Simulações computacionais do escoamento cardiovascular guiadas por ressonância magnética
Author(s) -
Vinicius de Carvalho Rispoli
Publication year - 2014
Language(s) - English
Resource type - Dissertations/theses
DOI - 10.26512/2014.12.t.18045
Subject(s) - magnetic resonance imaging , temporal resolution , physics , computational fluid dynamics , voxel , partial volume , flow (mathematics) , fourier transform , artifact (error) , image resolution , computer science , nuclear magnetic resonance , optics , computer vision , artificial intelligence , mechanics , medicine , quantum mechanics , radiology
Cardiovascular diseases represents today one of the leading causes of death worldwide.
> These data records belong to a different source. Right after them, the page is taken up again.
(** ** Shortcuts *)

Definition workflow_launches (fs : gmap string string) (dir id : string) : list Launch :=
  let root := path_join dir "launch-authorizations" in
  omap (fun name =>
          let metadata := parse_env (unwrap_or (fs !! path_join (path_join root name) "launch.env") "") in
          if String.eqb (state_value metadata "workflow_id") id then Some (name, metadata) else None)
    (subdirectories fs root).

Definition reviewed_operation_receipt_exists (fs : gmap string string) (dir : string) : bool :=
  negb (bool_decide (receipts fs dir = [])).

(** Whether the directory [root] holds a file, at any depth. *)
Definition has_entries (fs : gmap string string) (root : string) : bool :=
  existsb (fun p => starts_with (root +:+ "/") p) (map_to_list fs).*1.

Definition shortcut_completion_state (dir : string) (p : Paths) (id : string) : IO (gmap string string) :=
  let! st := read_state (state p) id in
  let! _ := check (String.eqb (state_value st "phase") "pre-implementation")
              ("shortcut completion requires phase=pre-implementation, got " +:+ state_value st "phase") in
  let! _ := check (negb (source_implementation_started st))
              "shortcut completion cannot bypass a started source lifecycle" in
  let! _ := validate_original_task st in
  let! rows := read_todos (todos p) in
  let active_rows := map (get 0) (List.filter (fun r => active (get 4 r)) rows) in
  let! _ := check (bool_decide (active_rows = []))
              ("shortcut completion blocked by active TODOs: " +:+ join "," active_rows) in
  let! r := lift root in
  let! fs := get_files in
  let! diff := lift (canonical_diff r "HEAD" fs) in
  let! _ := check (is_empty diff) "shortcut completion requires an unchanged repository diff" in
  let! _ := check (negb (reviewed_operation_receipt_exists fs dir))
              "shortcut completion forbids external operation receipts" in
  let! _ := check (negb (has_entries fs (path_join dir "operations/requests")))
              "shortcut completion forbids reviewed operation requests" in
  let! _ := external_completion_gate_check in
  ret st.

Definition shortcut_result_hash (dir : string) : IO string :=
  let result := path_join dir "orchestrator-result.md" in
  let! ok := is_file result in
  let! _ := check ok "shortcut completion requires the persisted orchestrator result" in
  sha256 result.

Definition complete_shortcut (p : Paths) (st : gmap string string) (route result : string) : IO unit :=
  let! now := timestamp in
  let st' := insert_all [("phase", "complete"); ("candidate_diff_hash", result);
                         ("reviewed_diff_hash", result); ("terminal_outcome", "succeeded");
                         ("updated_at", now)] st in
  let! _ := write_env (state p) st' in
  event (events p) "phase_transitioned"
    ("from=pre-implementation" +:+ tabs +:+ "to=complete" +:+ tabs +:+ "iteration="
     +:+ state_value st' "iteration" +:+ tabs +:+ "authority=supervisor" +:+ tabs +:+ "route=" +:+ route).

Definition supervisor_complete_direct (id : string) : IO string :=
  let! _ := lift require_supervisor_completion_authority in
  let! dir := lift state_dir in
  let! p := lift (paths id) in
  let! st := shortcut_completion_state dir p id in
  let! fs := get_files in
  let! _ := check (bool_decide (map fst (workflow_launches fs dir id) = []))
              "direct-response completion forbids role launches" in
  let! hash := shortcut_result_hash dir in
  let result := "direct-response:" +:+ hash in
  let! _ := complete_shortcut p st "direct-response" result in
  ret result.

Definition supervisor_complete_observe (id : string) : IO string :=
  let! _ := lift require_supervisor_completion_authority in
  let! _ := require_observe_authority in
  let! dir := lift state_dir in
  let! p := lift (paths id) in
  let! st := shortcut_completion_state dir p id in
  let! fs := get_files in
  let! _ := lift (validate_observation_launches (workflow_launches fs dir id)) in
  let! hash := shortcut_result_hash dir in
  let result := "observe:" +:+ hash in
  let! _ := complete_shortcut p st "observe" result in
  ret result.

(** The sealed evidence of a semantic reviewer of a read-only investigation;
    its review is recorded once. *)
Definition record_integrity (dir : string) (p : Paths) (id : string) (st : gmap string string)
    (reviewer : string) : IO unit :=
  let! r := lift root in
  let! fs := get_files in
  let! diff := lift (canonical_diff r "HEAD" fs) in
  let diff_hash := sha256_hex diff in
  let evidence_dir := path_join (path_join dir "reviewer-evidence") reviewer in
  let! evidence := read_env_optional (path_join evidence_dir "evidence.env") in
  let! _ := check (String.eqb (state_value evidence "role") "reviewer"
                   && String.eqb (state_value evidence "access") "read-only"
                   && String.eqb (state_value evidence "workflow_id") id
                   && String.eqb (state_value evidence "state") "completed")
              "read-only reviewer evidence is not supervisor-sealed for this workflow" in
  let! report := lift (ok_or (fs !! path_join evidence_dir "last-message.txt")
                         (io_error "read read-only reviewer evidence")) in
  let! _ := check (String.eqb (sha256_hex report) (state_value evidence "output_sha256"))
              "read-only reviewer evidence failed its supervisor output seal" in
  let marked verdict := length (List.filter (fun line =>
        review_marker_matches line (review_marker "read-only-integrity" verdict diff_hash)) (lines report)) in
  let! _ := check ((marked "pass" =? 1)%nat && (marked "findings" =? 0)%nat)
              "read-only reviewer evidence requires exactly one passing integrity marker and no findings marker" in
  let iteration := state_value st "iteration" in
  let review_id := "read-only-integrity-" +:+ iteration in
  let! rows := read_reviews (reviews p) in
  if existsb (is_row review_id) rows then ret tt
  else
    let! now := timestamp in
    let! _ := write_reviews (reviews p)
                (rows ++ [[review_id; "read-only-integrity"; "pass"; diff_hash; evidence_dir; iteration;
                           now; reviewer]]) in
    event (events p) "review_recorded"
      ("review_id=" +:+ review_id +:+ tabs +:+ "type=read-only-integrity" +:+ tabs +:+ "verdict=pass"
       +:+ tabs +:+ "diff_hash=" +:+ diff_hash).

Definition supervisor_complete_read_only (id : string) (reviewer : option string) : IO string :=
  let! _ := lift require_supervisor_completion_authority in
  let! _ := lift (match reviewer with Some name => valid_id "read-only reviewer" name | None => Ok tt end) in
  let! dir := lift state_dir in
  let! p := lift (paths id) in
  let! st := shortcut_completion_state dir p id in
  let! fs := get_files in
  let launches := workflow_launches fs dir id in
  let! _ := check (negb (bool_decide (map fst launches = [])))
              "read-only completion requires at least one reader launch" in
  let! _ := lift (validate_read_only_launches launches reviewer) in
  let! _ := match reviewer with
            | Some name => record_integrity dir p id st name
            | None => ret tt
            end in
  let! hash := shortcut_result_hash dir in
  let result := "read-only:" +:+ hash in
  let! _ := complete_shortcut p st "read-only" result in
  ret result.

(** ** Back to a human *)

Definition observe_completion_state (p : Paths) (id : string) : IO (gmap string string) :=
  let! st := read_state (state p) id in
  let! _ := check (String.eqb (state_value st "phase") "pre-implementation")
              "observe execution is already terminal or entered a mutation lifecycle" in
  let! _ := validate_original_task st in
  ret st.

Definition supervisor_request_review (id : string) (repair_paths : list string) (reviewed_ops : bool)
  : IO string :=
  let! _ := lift require_supervisor_completion_authority in
  let! _ := require_observe_authority in
  let! dir := lift state_dir in
  let! p := lift (paths id) in
  let! st := observe_completion_state p id in
  let! fs := get_files in
  let! text := lift (ok_or (fs !! path_join dir "orchestrator-result.md")
                       (io_error "read persisted repair-review question")) in
  let question := trim text in
  let! _ := lift (validate_bounded_question question) in
  let! normalized := lift (normalize_repair_paths repair_paths reviewed_ops) in
  let effects := (if bool_decide (normalized = []) then [] else ["source-write"])
                 ++ (if reviewed_ops then ["reviewed-ops"] else []) in
  let request_path := path_join (base p) "human-review-request.md" in
  let paths_path := path_join (base p) "human-review-repair-paths.json" in
  let effects_path := path_join (base p) "human-review-effects.json" in
  let! _ := atomic_write request_path (question +:+ newline) in
  let! _ := atomic_write paths_path (to_vec (strings_value normalized) +:+ newline) in
  let! _ := atomic_write effects_path (to_vec (strings_value effects) +:+ newline) in
  let! digest := sha256 request_path in
  let! paths_digest := sha256 paths_path in
  let! effects_digest := sha256 effects_path in
  let result := "request-review:" +:+ digest in
  let! now := timestamp in
  let st' := insert_all [("phase", "complete"); ("candidate_diff_hash", result);
                         ("reviewed_diff_hash", result); ("terminal_outcome", "review_requested");
                         ("human_review_status", "pending"); ("human_review_request", request_path);
                         ("human_review_request_sha256", digest);
                         ("human_review_repair_paths", paths_path);
                         ("human_review_repair_paths_sha256", paths_digest);
                         ("human_review_reviewer", "session-self-review");
                         ("human_review_reason", "source-repair"); ("updated_at", now)] st in
  let! _ := write_env (state p) st' in
  let! _ := event (events p) "human_review_required"
              ("from=pre-implementation" +:+ tabs +:+ "to=complete" +:+ tabs +:+ "iteration="
               +:+ state_value st' "iteration" +:+ tabs +:+ "authority=supervisor" +:+ tabs
               +:+ "reason=repair" +:+ tabs +:+ "request_sha256=" +:+ digest +:+ tabs
               +:+ "repair_paths_sha256=" +:+ paths_digest +:+ tabs +:+ "effects_sha256="
               +:+ effects_digest) in
  ret result.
Thus, knowledge of the blood flow patterns in the human body is important for diagnosis and research of certain diseases. Using magnetic resonance (MRI), in vivo 3D blood flow patterns can be either measured directly using phase–contrast (PC) MRI or Fourier velocity encoding (FVE) MRI. On the other hand, blood flow patterns can be obtained from model-based computational fluid dynamics (CFD) calculations. PC–MRI suffers from long scan times, limited spatio–temporal resolution, partial–volume effects and low signal–to–noise ratio (SNR). Fourier velocity encoding (FVE) is a promising magnetic resonance imaging method for measurement of cardiovascular blood flow. FVE provides considerably higher SNR than phase contrast imaging, and is robust to partial–volume effects. FVE data is usually acquired with low spatial resolution, due to scantime restrictions associated with its higher dimensionality, (x, y, v, t), and provides the velocity distribution associated with a large voxel, but does not directly provides a velocity map. Since the acquisition time is a disadvantage of FVE, then, preferably, it should be acquired with rapid spiral trajectories. Finally, CFD provides arbitrarily high spatial and temporal resolution and reduced scan times, but its accuracy hinges on the model assumptions. The objective of this work is to present a method capable of integrate direct MRI (PC or FVE) measures inside a CFD solver on the way to reduce scan time in a clinical environment. This work presents two main original contributions: (i) a method to derive velocity maps with high spatial resolution from low spatial resolution FVE data; and (ii) a numerical framework for constructing a flow field that is influenced by both direct measurements (PC–MRI or FVE) and a fluid physics model.